▸ Directions
Your output should be the lines from the one with "with (negb (attackerOffered" through the end of the entries below, set down word for word and nothing else.

▸ Available data
= Beginning of Section =

Lemma recovered_judged down up l st :
  let st' := fold_left (recovered_step down up) l st in
  (rc_at st', rc_lost st') = fold_left (judge up) (judged_from down (rc_prev st) l) (rc_at st, rc_lost st).
Proof.
  cbv zeta. revert st. induction l as [|s l IH]; intros st; [done|].
  cbn [fold_left]. rewrite IH. destruct st as [a b prev]. cbn [judged_from rc_at rc_lost rc_prev].
  unfold recovered_step. cbn [rc_at rc_lost rc_prev]. destruct (ok s); cbn [negb]; [|done].
  replace (0 <? attackerOffered s - attackerOffered prev)
    with (negb (attackerOffered s - attackerOffered prev <=? 0))
    by (destruct (Z.leb_spec (attackerOffered s - attackerOffered prev) 0),
          (Z.ltb_spec 0 (attackerOffered s - attackerOffered prev)); simpl; lia || done).
  destruct (attackerOffered s - attackerOffered prev <=? 0); cbn [negb andb]; [done|].
  destruct (down - slack <=? at_ prev); [|done]. cbn [fold_left].
  unfold judge at 3. cbn [fst snd]. destruct (healthy (s, prev)); cbn [negb]; [|done].
  by destruct (a =? 0).
Qed.

(** The longest run of healthy windows at the end. *)
Record last_healthy_run (ws bad good : list (sample * sample)) : Prop := {
  lh_split : ws = bad ++ good;
  lh_good : Forall (fun w => healthy w = true) good;
  lh_bad : bad = [] \/ exists bad' w, bad = bad' ++ [w] /\ healthy w = false
}.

= End of Section =

▸ Answer space
    with (negb (attackerOffered s - attackerOffered prev <=? 0))
    by (destruct (Z.leb_spec (attackerOffered s - attackerOffered prev) 0),
          (Z.ltb_spec 0 (attackerOffered s - attackerOffered prev)); simpl; lia || done).
  destruct (attackerOffered s - attackerOffered prev <=? 0); cbn [negb andb]; [done|].
  destruct (down - slack <=? at_ prev); [|done]. cbn [fold_left].
  unfold judge at 3. cbn [fst snd]. destruct (healthy (s, prev)); cbn [negb]; [|done].
  by destruct (a =? 0).
Qed.

(** The longest run of healthy windows at the end. *)
Record last_healthy_run (ws bad good : list (sample * sample)) : Prop := {
  lh_split : ws = bad ++ good;
  lh_good : Forall (fun w => healthy w = true) good;
  lh_bad : bad = [] \/ exists bad' w, bad = bad' ++ [w] /\ healthy w = false
}.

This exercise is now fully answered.